While insurance is important, it is only part of the picture. Dye said good business succession planning requires a team effort between an insurance agent, the business owner's accountant and a tax attorney. Dye's company is part of a strategic planning alliance that works with different attorneys and CPAs in Jackson to provide a package deal.

One of those partners is Grantham Poole CPAs. J. Thomas "Tom" Grantham, CPA, CFP, a managing partner with Grantham Poole, said many people make the mistake of thinking that because their business is family owned, business succession planning is not necessary.

"Having family involved may make it even more important than in a situation where the family is not involved," Grantham said. "I think it is vital to have a plan in place. A good team of a CPA, attorney and insurance advisor does give the best fit.

"The time to plan is before the plan is needed because once a death or disability occurs, then it is much more difficult to have a reasonable plan put into place. And you really need the wisdom and experience of the generation who is retiring, so you don't want to lose that by waiting too late to get the plan in place."

Grantham said CPAs are valuable because they are the professionals closest to the types of issues and financial situation of the business. Typically the CPA has worked with the business for many years, and is in a good position to know the opportunities and pitfalls that the business faces. Christopher Magann, financial representative with New England Financial, Jackson, said having written - not oral - agreements between business partners is essential.

"If there is not a written agreement between the business partners, you have a problem because you are going to be dealing with their heirs," Magann said. "The heirs want top dollar for their interest in the company, and will immediately want a settlement of the estate. The surviving partner will want the minimum cost for the business and prompt transfer assets to his name or his and the names of other surviving partners. He would want full control of business and no interference from the partner's surviving spouse."

Without a written agreement between partners, you run the risk of preventing the business from being able to continue. There can be heated conflicts with remaining owners and the deceased's family.

"There can be a lot of unhappiness on all sides, and that is when you start getting into litigation," Magann said. "Without a written agreement, you face possible liquidation of the business to provide fair value to the surviving spouse. A written agreement allows things to go smoothly and, most importantly, you want that written agreement to be funded."
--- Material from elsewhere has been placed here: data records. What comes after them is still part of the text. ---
(* ===== verification/CudaBackend.v ===== *)
(** * The NVIDIA backend (backend_cuda.hpp, nvidia_cuda_backend.cpp, pg_cuda_backend.cu)

    [Probe] is the bounded workload: a kernel launched over a grid of threads, checked
    against the host.  [NvidiaCudaBackend] is the control backend over NVML.  The CUDA
    runtime, the NVML library and the single-precision arithmetic are arguments: the
    model is what the backend does with them. *)
From S2P Require Import Prelude Rounding Binary64 Milli Util Units Energy Backend.
Local Open Scope Z_scope.
#[local] Set Warnings "-inexact-float".

Record CudaProbeResult := mkProbe {
  pr_ok : bool;
  pr_device_count : Z;
  pr_compute_major : Z;
  pr_compute_minor : Z;
  pr_free_bytes : Z;
  pr_total_bytes : Z;
  pr_elapsed_seconds : double;
  pr_verified : bool;
  pr_uuid_low : Z;
  pr_uuid_high : Z;
  pr_name : string }.
Definition no_probe : CudaProbeResult := mkProbe false 0 0 0 0 0 0 false 0 0 EmptyString.

Module Probe.
(** What the CUDA runtime answers, in the order of the calls; [None] is a failure. *)
Record CudaProp := mkProp { prop_major : Z; prop_minor : Z; prop_name : string; prop_uuid : list Z }.
Record CudaRuntime := mkRuntime {
  rt_device_count : option Z;
  rt_properties : option CudaProp;
  rt_free : Z;
  rt_total : Z;
  rt_malloc_x : bool;
  rt_malloc_y : bool;
  rt_elapsed_ms : double }.

(** [for (i..) low = (low << 8) | bytes[i]], on 64 bits: a byte is a [char] of the
    identifier of the device, which the conversion to 64 bits extends by its sign. *)
Definition pack_bytes (l : list Z) : Z := fold_left (fun acc b => u64 (Z.lor (Z.shiftl acc 8) b)) l 0.

Definition threads : Z := 256.
(** [(n + threads - 1) / threads], in [int]. *)
Definition blocks_for (n : Z) : outcome Z :=
  let last := n + threads - 1 in
  if last <? 2 ^ 31 then Ret (last / threads) else Undefined.

(** The threads of a launch: their block and their index in it. *)
Definition range (k : Z) : list Z := Z.of_nat <$> seq 0 (Z.to_nat k).
Definition grid (blocks : Z) : list (Z * Z) := b ← range blocks; t ← range threads; [(b, t)].

Section Kernel.
(** Single-precision values; [a * x + y] as the host and as the device compute it;
    the input [0.0001f * (i % 97)] and [0.25f]; and the test of the verification,
    that two values do not differ by more than [1e-4f]. *)
Context {F : Type} (host_axpy dev_axpy : F -> F -> F) (x_at : Z -> F) (y_at : F) (close : F -> F -> bool).

Definition thread_index (p : Z * Z) : Z := p.1 * threads + p.2.

(** [pg_saxpy], on the memory of the device. *)
Definition pg_saxpy (n : Z) (x : list F) (y : list F) (p : Z * Z) : list F :=
  let i := thread_index p in
  if i <? n then
    match x !! Z.to_nat i, y !! Z.to_nat i with
    | Some xi, Some yi => <[Z.to_nat i := dev_axpy xi yi]> y
    | _, _ => y
    end
  else y.

(** The launch: every thread of the grid, in the order the device runs them. *)
Definition launch (schedule : list (Z * Z)) (n : Z) (x y : list F) : list F := fold_left (pg_saxpy n x) schedule y.

Definition inputs (n : Z) : list F := x_at <$> range n.
Definition outputs (n : Z) : list F := replicate (Z.to_nat n) y_at.
Definition reference (x y : list F) : list F := zip_with host_axpy x y.
Definition verify (yh yref : list F) : bool := forallb (fun p => close p.1 p.2) (zip yh yref).

(** The calls whose result the probe never looks at: the two copies to the device, the
    launch with its synchronisation, and the copy back.  [None] is a success; after a
    failure the memory that the call had to fill holds something, here a function of
    the position. *)
Record Transfers := mkTransfers {
  tr_copy_x : option (Z -> F);
  tr_copy_y : option (Z -> F);
  tr_kernel : option (Z -> F);
  tr_copy_back : option (Z -> F) }.

Definition transfer (failed : option (Z -> F)) (n : Z) (data : list F) : list F :=
  match failed with None => data | Some memory => memory <$> range n end.

Definition set_identity (count : Z) (r : CudaProbeResult) : CudaProbeResult :=
  mkProbe (pr_ok r) count (pr_compute_major r) (pr_compute_minor r) (pr_free_bytes r) (pr_total_bytes r)
    (pr_elapsed_seconds r) (pr_verified r) (pr_uuid_low r) (pr_uuid_high r) (pr_name r).
(** [snprintf] into 256 characters keeps 255. *)
Definition set_properties (p : CudaProp) (rt : CudaRuntime) (r : CudaProbeResult) : CudaProbeResult :=
  mkProbe (pr_ok r) (pr_device_count r) (prop_major p) (prop_minor p) (rt_free rt) (rt_total rt)
    (pr_elapsed_seconds r) (pr_verified r) (pack_bytes (take 8 (prop_uuid p))) (pack_bytes (take 8 (drop 8 (prop_uuid p))))
    (String.substring 0 255 (prop_name p)).
Definition set_result (elapsed : double) (verified : bool) (r : CudaProbeResult) : CudaProbeResult :=
  mkProbe true (pr_device_count r) (pr_compute_major r) (pr_compute_minor r) (pr_free_bytes r) (pr_total_bytes r)
    elapsed verified (pr_uuid_low r) (pr_uuid_high r) (pr_name r).

(** [pg_rtx_probe]: the answer, and what was written to [*out] ([old] when the call
    returns before it clears it).  The results of [cudaMemGetInfo] and of
    [cudaEventElapsedTime] are not looked at either: [rt_free], [rt_total] and
    [rt_elapsed_ms] are what the variables hold after the calls. *)
Definition pg_rtx_probe (rt : CudaRuntime) (tr : Transfers) (schedule : Z -> list (Z * Z)) (n : Z) (old : CudaProbeResult)
  : outcome (bool * CudaProbeResult) :=
  if n <=? 0 then Ret (false, old) else
  let r := no_probe in
  match rt_device_count rt with
  | None => Ret (false, r)
  | Some count =>
      if count <=? 0 then Ret (false, r) else
      let r := set_identity count r in
      match rt_properties rt with
      | None => Ret (false, r)
      | Some p =>
          let r := set_properties p rt r in
          if negb (rt_malloc_x rt) then Ret (false, r)
          else if negb (rt_malloc_y rt) then Ret (false, r)
          else
            let x := inputs n in
            let y := outputs n in
            let yref := reference x y in
            let x_d := transfer (tr_copy_x tr) n x in
            let y_d := transfer (tr_copy_y tr) n y in
            let! blocks := blocks_for n in
            let y_d := transfer (tr_kernel tr) n (launch (schedule blocks) n x_d y_d) in
            let yh := transfer (tr_copy_back tr) n y_d in
            Ret (true, set_result (rt_elapsed_ms rt / 1000)%float (verify yh yref) r)
      end
  end.

(** [NvidiaCudaBackend::run_probe] drops the answer. *)
Definition run_probe (rt : CudaRuntime) (tr : Transfers) (schedule : Z -> list (Z * Z)) (n : Z) : outcome CudaProbeResult :=
  let! r := pg_rtx_probe rt tr schedule n no_probe in Ret r.2.
End Kernel.
Arguments Transfers : clear implicits.

(** No call fails. *)
Definition delivered {F : Type} : Transfers F := mkTransfers None None None None.

(** A byte above 127 is negative as a signed [char], and erases the bytes before it. *)
Lemma negative_byte_erases : pack_bytes [0x12; 0x34; -1; 0x56] = 2 ^ 64 - 0x100 + 0x56.
Proof. vm_compute. reflexivity. Qed.

(** ** The grid covers every element once *)
Lemma range_lookup (k i : Z) : 0 <= i < k -> range k !! Z.to_nat i = Some i.
Proof. intros H. unfold range. rewrite list_lookup_fmap, lookup_seq_lt by lia. cbn. f_equal. lia. Qed.

Lemma range_elem (k i : Z) : i ∈ range k <-> 0 <= i < k.
Proof.
  unfold range. rewrite list_elem_of_fmap. split; [intros (j & -> & Hj); rewrite elem_of_seq in Hj; lia|].
  intros Hi. exists (Z.to_nat i). rewrite elem_of_seq. lia.
Qed.

Lemma range_nodup (k : Z) : NoDup (range k).
Proof. apply NoDup_fmap_2; [intros a b H; lia|apply NoDup_seq]. Qed.

Lemma grid_elem (blocks b t : Z) : (b, t) ∈ grid blocks <-> 0 <= b < blocks /\ 0 <= t < threads.
Proof.
  unfold grid. rewrite list_elem_of_bind. split.
  - intros (b' & H & Hb). apply list_elem_of_bind in H as (t' & H & Ht). apply list_elem_of_singleton in H as [= -> ->].
    rewrite range_elem in *. auto.
  - intros [Hb Ht]. exists b. rewrite range_elem. split; [|exact Hb]. apply list_elem_of_bind. exists t.
    rewrite range_elem. split; [apply list_elem_of_singleton; reflexivity|exact Ht].
Qed.

Lemma grid_nodup (blocks : Z) : NoDup (grid blocks).
Proof.
  unfold grid. apply NoDup_bind.
  - intros b b' [i j] _ _ H H'. apply list_elem_of_bind in H as (t & H & _), H' as (t' & H' & _).
    apply list_elem_of_singleton in H as [= -> ->], H' as [= -> ->]. reflexivity.
  - intros b _. apply NoDup_bind; [|intros; apply NoDup_singleton|apply range_nodup].
    intros t t' q _ _ H H'. apply list_elem_of_singleton in H as ->, H' as [= ->]. reflexivity.
  - apply range_nodup.
Qed.

(** Distinct threads of the grid have distinct indices. *)
Lemma index_inj (blocks : Z) (p q : Z * Z) : p ∈ grid blocks -> q ∈ grid blocks -> thread_index p = thread_index q -> p = q.
Proof.
  destruct p as [b t], q as [b' t']. rewrite !grid_elem. unfold thread_index, threads. cbn [fst snd]. intros. f_equal; lia.
Qed.

Lemma grid_covers (n blocks i : Z) : blocks_for n = Ret blocks -> 0 <= i < n ->
  exists p, p ∈ grid blocks /\ thread_index p = i.
Proof.
  unfold blocks_for. destruct (_ <? _); [|discriminate]. intros [= <-] Hi. exists (i / threads, i mod threads).
  unfold thread_index, threads. cbn [fst snd]. rewrite grid_elem. unfold threads.
  pose proof (Z_div_mod_eq_full i 256). pose proof (Z.mod_pos_bound i 256 ltac:(lia)). split; [|lia]. split; [|lia].
  split; [apply Z.div_pos; lia|]. apply Z.div_lt_upper_bound; [lia|].
  pose proof (Z.mul_succ_div_gt (n + 256 - 1) 256 ltac:(lia)). lia.
Qed.

Section Coverage.
Context {F : Type} (dev_axpy : F -> F -> F).

Lemma saxpy_length (n : Z) (x y : list F) (p : Z * Z) : length (pg_saxpy dev_axpy n x y p) = length y.
Proof. unfold pg_saxpy. repeat case_match; try reflexivity. apply length_insert. Qed.

Lemma saxpy_other (n : Z) (x y : list F) (p : Z * Z) (i : nat) : Z.to_nat (thread_index p) <> i ->
  pg_saxpy dev_axpy n x y p !! i = y !! i.
Proof. intros Hi. unfold pg_saxpy. repeat case_match; try reflexivity. apply list_lookup_insert_ne, Hi. Qed.

(** An element is computed from the inputs when its thread has run, and is as it was
    until then. *)
Lemma launch_lookup (n : Z) (x y : list F) (schedule : list (Z * Z)) (i : nat) (xi yi : F) :
  NoDup (thread_index <$> schedule) -> x !! i = Some xi -> y !! i = Some yi -> Z.of_nat i < n ->
  Forall (fun p => 0 <= thread_index p) schedule ->
  launch dev_axpy schedule n x y !! i = Some (if decide (Z.of_nat i ∈ thread_index <$> schedule) then dev_axpy xi yi else yi).
Proof.
  unfold launch. revert y yi. induction schedule as [|p schedule IH]; intros y yi Hd Hx Hy Hi Hpos; cbn [fold_left fmap list_fmap].
  { rewrite decide_False by apply not_elem_of_nil. exact Hy. }
  apply NoDup_cons in Hd as [Hp Hd]. apply Forall_cons_1 in Hpos as [Hp0 Hpos].
  destruct (decide (thread_index p = Z.of_nat i)) as [E|E].
  - rewrite decide_True by (rewrite <- E; left).
    assert (Ey : pg_saxpy dev_axpy n x y p !! i = Some (dev_axpy xi yi)).
    { unfold pg_saxpy. rewrite E, Nat2Z.id, Hx, Hy. destruct (Z.ltb_spec (Z.of_nat i) n); [|lia].
      apply list_lookup_insert_eq. apply lookup_lt_Some in Hy. exact Hy. }
    rewrite (IH _ _ Hd Hx Ey Hi Hpos), decide_False by (rewrite <- E; exact Hp). reflexivity.
  - assert (Ey : pg_saxpy dev_axpy n x y p !! i = Some yi).
    { rewrite saxpy_other by lia. exact Hy. }
    rewrite (IH _ _ Hd Hx Ey Hi Hpos). f_equal. apply decide_ext. rewrite elem_of_cons. intuition congruence.
Qed.

Lemma launch_length (n : Z) (x y : list F) (schedule : list (Z * Z)) : length (launch dev_axpy schedule n x y) = length y.
Proof. unfold launch. revert y. induction schedule as [|p l IH]; intros y; cbn; [reflexivity|]. rewrite IH. apply saxpy_length. Qed.

Lemma launch_schedule (xs ys : Z -> F) (n blocks : Z) (schedule : list (Z * Z)) :
  blocks_for n = Ret blocks -> schedule ≡ₚ grid blocks ->
  launch dev_axpy schedule n (xs <$> range n) (ys <$> range n) = (fun i => dev_axpy (xs i) (ys i)) <$> range n.
Proof.
  intros Hb Hs. assert (Hpos : Forall (fun p => 0 <= thread_index p) schedule).
  { apply Forall_forall. intros [b t]. rewrite Hs, grid_elem. unfold thread_index, threads. cbn [fst snd]. lia. }
  assert (Hd : NoDup (thread_index <$> schedule)).
  { rewrite Hs. apply NoDup_fmap_2_strong; [intros p q Hp Hq; apply (index_inj blocks); assumption|apply grid_nodup]. }
  apply list_eq_same_length with (n := length (range n)).
  - rewrite length_fmap. reflexivity.
  - rewrite launch_length, length_fmap. reflexivity.
  - intros i a b Hi Ha Hb'. unfold range in Hi. rewrite length_fmap, length_seq in Hi.
    assert (Hr : range n !! i = Some (Z.of_nat i)) by (rewrite <- (Nat2Z.id i) at 1; apply range_lookup; lia).
    rewrite list_lookup_fmap, Hr in Hb'. injection Hb' as <-.
    rewrite (launch_lookup n _ _ schedule i (xs (Z.of_nat i)) (ys (Z.of_nat i))) in Ha; try assumption; try lia.
    + rewrite decide_True in Ha; [congruence|]. destruct (grid_covers n blocks (Z.of_nat i) Hb ltac:(lia)) as (p & Hp & E).
      rewrite <- E. apply list_elem_of_fmap_2. rewrite Hs. exact Hp.
    + rewrite list_lookup_fmap, Hr. reflexivity.
    + rewrite list_lookup_fmap, Hr. reflexivity.
Qed.
End Coverage.

Lemma outputs_range {F : Type} (y_at : F) (n : Z) : outputs y_at n = (fun _ => y_at) <$> range n.
Proof.
  unfold outputs. replace (Z.to_nat n) with (length (range n)) by (unfold range; rewrite length_fmap, length_seq; reflexivity).
  induction (range n) as [|i l IH]; [reflexivity|]. cbn [length replicate fmap list_fmap]. f_equal. exact IH.
Qed.
(* ===== verification/DecisionEngine.v ===== *)
(** * The decision engine (decision_engine.hpp)

    [evaluate] turns the telemetry, the ceilings and the policy into a verdict
    with its reasons, its binding limit, an explanation, a JSON document and a
    digest.  Its state is the last verdict with its time, for the hysteresis,
    and the counter of decision identifiers. *)
From S2P Require Import Prelude Rounding Binary64 Util Units Ids Clock WorkloadClass Thermal Policy Energy.
Local Open Scope Z_scope.
#[local] Set Warnings "-inexact-float".

Inductive DecisionVerdict :=
| ALLOW | ALLOW_WITH_LIMIT | THROTTLE | DEFER | DRAIN_RECOMMENDED
| REVALIDATION_REQUIRED | REJECT | UNKNOWN.

#[export] Instance DecisionVerdict_eq_dec : EqDecision DecisionVerdict.
Proof. solve_decision. Defined.

Definition verdict_to_string (v : DecisionVerdict) : string :=
  match v with
  | ALLOW => "ALLOW"
  | ALLOW_WITH_LIMIT => "ALLOW_WITH_LIMIT"
  | THROTTLE => "THROTTLE"
  | DEFER => "DEFER"
  | DRAIN_RECOMMENDED => "DRAIN_RECOMMENDED"
  | REVALIDATION_REQUIRED => "REVALIDATION_REQUIRED"
  | REJECT => "REJECT"
  | UNKNOWN => "UNKNOWN"
  end.

Definition verdict_from_string (s : string) : outcome DecisionVerdict :=
  if String.eqb s "ALLOW" then Ret ALLOW
  else if String.eqb s "ALLOW_WITH_LIMIT" then Ret ALLOW_WITH_LIMIT
  else if String.eqb s "THROTTLE" then Ret THROTTLE
  else if String.eqb s "DEFER" then Ret DEFER
  else if String.eqb s "DRAIN_RECOMMENDED" then Ret DRAIN_RECOMMENDED
  else if String.eqb s "REVALIDATION_REQUIRED" then Ret REVALIDATION_REQUIRED
  else if String.eqb s "REJECT" then Ret REJECT
  else if String.eqb s "UNKNOWN" then Ret UNKNOWN
  else Throw (invalid_argument "pg::verdict_from_string: unknown verdict").

Module DecisionInput.
Record t := mk {
  current_power : Watts;
  power_known : bool;
  average_power : Watts;
  average_known : bool;
  energy_window_used : Joules;
  energy_known : bool;
  requested_power : Watts;
  requested_energy : Joules;
  requested_duration_s : double;
  hardware_cap : option Watts;
  budget_available : option Watts;
  soft_target : option Watts;
  thermal_ceiling : option Watts;
  thermal_state : ThermalState;
  thermal_known : bool;
  utilization : Utilization;
  utilization_known : bool;
  power_class : WorkloadPowerClass;
  rule : WorkloadClassRule;
  policy : PowerPolicy.t;
  policy_current : bool;
  power_freshness : FreshnessState;
  evidence : EnergyProvenance;
  hardware_throttled : bool;
  in_thermal_recovery : bool;
  burst_available : bool;
  burst_utilization : double;
  requested_perf : PerformanceState;
  budget_applied : option BudgetId;
  parent_budgets : list BudgetId;
  active_reservations : Z }.
End DecisionInput.

Record DecisionExplanation := mkExplanation {
  ex_budget_applied : option BudgetId;
  ex_parent_budgets : list BudgetId;
  ex_active_reservations : Z;
  ex_thermal_state : ThermalState;
  ex_power_class : WorkloadPowerClass;
  ex_burst_available : bool;
  ex_burst_utilization : double;
  ex_binding_limit : option Watts;
  ex_binding_kind : string;
  ex_telemetry_freshness : FreshnessState;
  ex_telemetry_current : bool;
  ex_evidence : EnergyProvenance;
  ex_hardware_throttled : bool;
  ex_why : string;
  ex_what_would_change : string }.

Module Decision.
Record t := mk {
  id : DecisionId;
  generation : DecisionGeneration;
  now : Timestamp;
  verdict : DecisionVerdict;
  reasons : list string;
  effective_state : PerformanceState;
  recommended_limit : option Watts;
  explanation : DecisionExplanation;
  json : string;
  digest : string }.
End Decision.

Module DecisionEngine.
Record t := mk {
  last_ : option (DecisionVerdict * Timestamp);
  gen_ : DecisionGeneration;
  next_decision : Z }.

Definition init (next : Z) : t := mk None gen_first next.
Definition last_verdict (e : t) : option DecisionVerdict := fst <$> last_ e.
Definition reset_hysteresis (e : t) : t := mk None (gen_ e) (next_decision e).

(** [x.empty()] *)
Definition empty (s : string) : bool := String.eqb s EmptyString.

Definition join_reasons (reasons : list string) : string :=
  foldl (fun why r => (if empty why then r else why +:+ "; " +:+ r)%string) EmptyString reasons.

Definition what_would_change (current : bool) (kind : string) : string :=
  if negb current then "refresh telemetry to CURRENT and re-evaluate"
  else if empty kind then "no binding constraint; a more restrictive policy/budget would throttle"
  else if String.eqb kind "device_hard_cap"
  then "raise the hardware power limit (within vendor support) to allow more"
  else if String.eqb kind "budget" then "increase budget capacity or release reservations to allow more"
  else if String.eqb kind "thermal" then "reduce temperature and allow thermal recovery to raise the ceiling"
  else if String.eqb kind "soft_target" then "raise the soft target or grant burst capacity to allow more"
  else if String.eqb kind "freshness" then "ingest fresh telemetry and re-evaluate"
  else "relieve the binding constraint to allow more".

Definition fill_explanation (inp : DecisionInput.t) (limit : option Watts) (kind : string) (reasons : list string)
  : DecisionExplanation :=
  let current := DecisionInput.policy_current inp && bool_decide (DecisionInput.power_freshness inp = CURRENT) in
  let why := join_reasons reasons in
  mkExplanation (DecisionInput.budget_applied inp) (DecisionInput.parent_budgets inp)
    (DecisionInput.active_reservations inp) (DecisionInput.thermal_state inp) (DecisionInput.power_class inp)
    (DecisionInput.burst_available inp) (DecisionInput.burst_utilization inp) limit kind
    (DecisionInput.power_freshness inp) current (DecisionInput.evidence inp) (DecisionInput.hardware_throttled inp)
    (if empty why then "no binding constraint" else why) (what_would_change current kind).

Definition field (k : string) (raw : string) (w : JsonWriter) : JsonWriter := raw_value raw (raw_key k w).
Definition bool_text (b : bool) : string := if b then "true" else "false".

Definition build_json (d : Decision.t) : string :=
  let ex := Decision.explanation d in
  let w := begin_object json_init in
  let w := field "id" (quoted (to_string_int (id_raw (Decision.id d)))) w in
  let w := field "generation" (to_string_int (gen_raw (Decision.generation d))) w in
  let w := field "verdict" (quoted (verdict_to_string (Decision.verdict d))) w in
  let w := field "effective_state" (quoted (perf_to_string (Decision.effective_state d))) w in
  let w := field "recommended_limit_w"
    match Decision.recommended_limit d with Some l => to_string_double (value l) | None => "null" end w in
  let w := field "binding_kind" (quoted (ex_binding_kind ex)) w in
  let w := field "telemetry_current" (bool_text (ex_telemetry_current ex)) w in
  let w := field "telemetry_freshness" (quoted (freshness_to_string (ex_telemetry_freshness ex))) w in
  let w := field "thermal_state" (quoted (thermal_to_string (ex_thermal_state ex))) w in
  let w := field "power_class" (quoted (class_to_string (ex_power_class ex))) w in
  let w := field "burst_available" (bool_text (ex_burst_available ex)) w in
  let w := field "evidence" (quoted (provenance_to_string (ex_evidence ex))) w in
  let w := field "why" (quoted (json_escape (ex_why ex))) w in
  let w := field "what_would_change" (quoted (json_escape (ex_what_would_change ex))) w in
  let w := begin_array (raw_key "reasons" w) in
  let w := foldl (fun w r => json_value (JString r) w) w (Decision.reasons d) in
  buf (end_object (end_array w)).

Definition effective_of (inp : DecisionInput.t) (v : DecisionVerdict) : PerformanceState :=
  match v with
  | ALLOW => DecisionInput.requested_perf inp
  | ALLOW_WITH_LIMIT | UNKNOWN => BALANCED
  | THROTTLE | DEFER | DRAIN_RECOMMENDED | REVALIDATION_REQUIRED | REJECT => THROTTLED
  end.

(** [make_verdict]: the decision, whose JSON is built before the digest, and the
    verdict remembered for the hysteresis. *)
Definition make_verdict (inp : DecisionInput.t) (now : Timestamp) (v : DecisionVerdict) (reasons : list string)
    (limit : option Watts) (kind : string) : M t Decision.t :=
  do! e <- sget;
  let '(id, next) := allocate (next_decision e) in
  let d := Decision.mk id (gen_next (gen_ e)) now v reasons (effective_of inp v) limit
             (fill_explanation inp limit kind reasons) EmptyString EmptyString in
  let json := build_json d in
  let d := Decision.mk id (gen_next (gen_ e)) now v reasons (effective_of inp v) limit
             (fill_explanation inp limit kind reasons) json (digest_hex json) in
  do! _ <- sput (mk (Some (v, now)) (gen_ e) next);
  sret d.

(** [consider]: the lowest nonnegative cap and its name. *)
Definition consider (cap : option Watts) (kind : string) (acc : option Watts * string) : option Watts * string :=
  match cap with
  | Some c =>
      if is_non_negative c then
        match fst acc with
        | None => (cap, kind)
        | Some l => if (value c <? value l)%float then (cap, kind) else acc
        end
      else acc
  | None => acc
  end.

Definition ceiling_of (inp : DecisionInput.t) : option Watts * string :=
  consider (DecisionInput.thermal_ceiling inp) "thermal"
    (consider (DecisionInput.budget_available inp) "budget"
      (consider (DecisionInput.hardware_cap inp) "device_hard_cap" (None, EmptyString))).

Definition ceiling_value (limit : option Watts) : double :=
  match limit with Some l => value l | None => PrimFloat.infinity end.

Definition is_stale (f : FreshnessState) : bool := bool_decide (f = STALE) || bool_decide (f = EXPIRED).

Definition energy_exceeded (inp : DecisionInput.t) : bool :=
  let w := PowerPolicy.energy_window (DecisionInput.policy inp) in
  ew_enforce w && is_positive (ew_budget w) &&
  (value (ew_budget w) - value (DecisionInput.energy_window_used inp) + eps
     <? value (DecisionInput.requested_energy inp))%float.

(** Steps 3 to 7: the verdict of the ceilings, when one of them decides. *)
Definition constrained_verdict (inp : DecisionInput.t) (limit : option Watts) (kind : string)
  : option (DecisionVerdict * list string * option Watts * string) :=
  let th s := DecisionInput.thermal_known inp && bool_decide (DecisionInput.thermal_state inp = s) in
  let constrained := th THERMALLY_CONSTRAINED in
  let recovering := th RECOVERING in
  let requested := value (DecisionInput.requested_power inp) in
  let ceiling := ceiling_value limit in
  if (ceiling <? requested)%float && (ceiling <=? eps)%float then
    Some (if constrained then DEFER else REJECT,
          "no available power capacity" :: (if constrained then ["device is thermally constrained"] else []), limit, kind)
  else if (ceiling + eps <? requested)%float then
    let first := ("requested power " +:+ q_to_string (DecisionInput.requested_power inp) +:+
                  " exceeds available ceiling " +:+ to_string_double ceiling +:+ "W")%string in
    if (rule_priority (DecisionInput.rule inp) <? 40) && constrained
    then Some (THROTTLE, [first; "low-priority class under thermal constraint"], limit, kind)
    else if constrained then Some (THROTTLE, [first; "device thermally constrained"], limit, kind)
    else if recovering
    then Some (ALLOW_WITH_LIMIT, [first; "thermal recovery in progress; limited to thermal ceiling"], limit, kind)
    else Some (ALLOW_WITH_LIMIT, [first; "hard ceiling constrains execution"], limit, kind)
  else if constrained then Some (THROTTLE, ["device thermally constrained"], limit, kind)
  else if recovering then Some (ALLOW_WITH_LIMIT, ["thermal recovery in progress; limited to ceiling"], limit, kind)
  else if match DecisionInput.soft_target inp with Some s => (value s <? requested)%float | None => false end then
    if DecisionInput.burst_available inp && (requested <=? ceiling)%float
    then Some (ALLOW, ["burst budget covers temporary over-soft-target demand"], limit, kind)
    else Some (ALLOW_WITH_LIMIT, ["requested power exceeds soft target; limited (no burst capacity)"],
               DecisionInput.soft_target inp, "soft_target"%string)
  else if energy_exceeded inp then Some (THROTTLE, ["energy window would be exceeded"], limit, kind)
  else None.

(** Steps 8 and 9: the default verdict, and the hold of the previous one. *)
Definition default_verdict (inp : DecisionInput.t) (now : Timestamp) (limit : option Watts) (kind : string)
  : M t Decision.t :=
  let hot := DecisionInput.thermal_known inp && bool_decide (DecisionInput.thermal_state inp = HOT) in
  let reasons := (if hot then ["hot but within hard ceiling; monitoring closely"] else [])
    ++ (if DecisionInput.hardware_throttled inp then ["hardware is already throttled"] else []) in
  do! e <- sget;
  match last_ e with
  | Some (v, at_) =>
      if bool_decide (v = ALLOW) then make_verdict inp now ALLOW reasons limit kind
      else
        do! dt <- slift (elapsed_since now at_);
        if duration_ltb dt (PowerPolicy.min_stable_duration (DecisionInput.policy inp)) then
          let reasons := reasons ++
            [("hysteresis holding previous restrictive verdict for " +:+ duration_to_string dt)%string] in
          if bool_decide (v = ALLOW_WITH_LIMIT) && negb (match limit with Some _ => true | None => false end)
          then make_verdict inp now v reasons (DecisionInput.soft_target inp) "soft_target"
          else make_verdict inp now v reasons limit kind
        else make_verdict inp now ALLOW reasons limit kind
  | None => make_verdict inp now ALLOW reasons limit kind
  end.

Definition evaluate (inp : DecisionInput.t) (now : Timestamp) : M t Decision.t :=
  if negb (DecisionInput.policy_current inp) || is_stale (DecisionInput.power_freshness inp) then
    make_verdict inp now REVALIDATION_REQUIRED
      (("telemetry is not current (freshness=" +:+ freshness_to_string (DecisionInput.power_freshness inp) +:+ ")")%string
         :: (if DecisionInput.policy_current inp then [] else ["policy generation is not current"]))
      None "freshness"
  else
    let '(limit, kind) := ceiling_of inp in
    match constrained_verdict inp limit kind with
    | Some (v, reasons, limit, kind) => make_verdict inp now v reasons limit kind
    | None => default_verdict inp now limit kind
    end.
End DecisionEngine.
Magann said there are a number of ways to fund the buy out agreement. The surviving partner can take cash out of the business, borrow money from the bank, or pay in installments. But the most cost-effective tool is using either disability or life insurance to cover the cost of the buyout in the event of death.

"Some people take the initial steps to set up an agreement, but it isn't funded,"

Magann said. "That is a mistake. And you should plan not just for death, but disability. If the disability lasts a long time, you want to be able to buy him out."

He recommends working with a competent attorney who understands IRS tax laws so the agreement is done properly, and consulting with a financial planning expert to make sure that the buy-sell agreement is funded not only in death, but also in disability.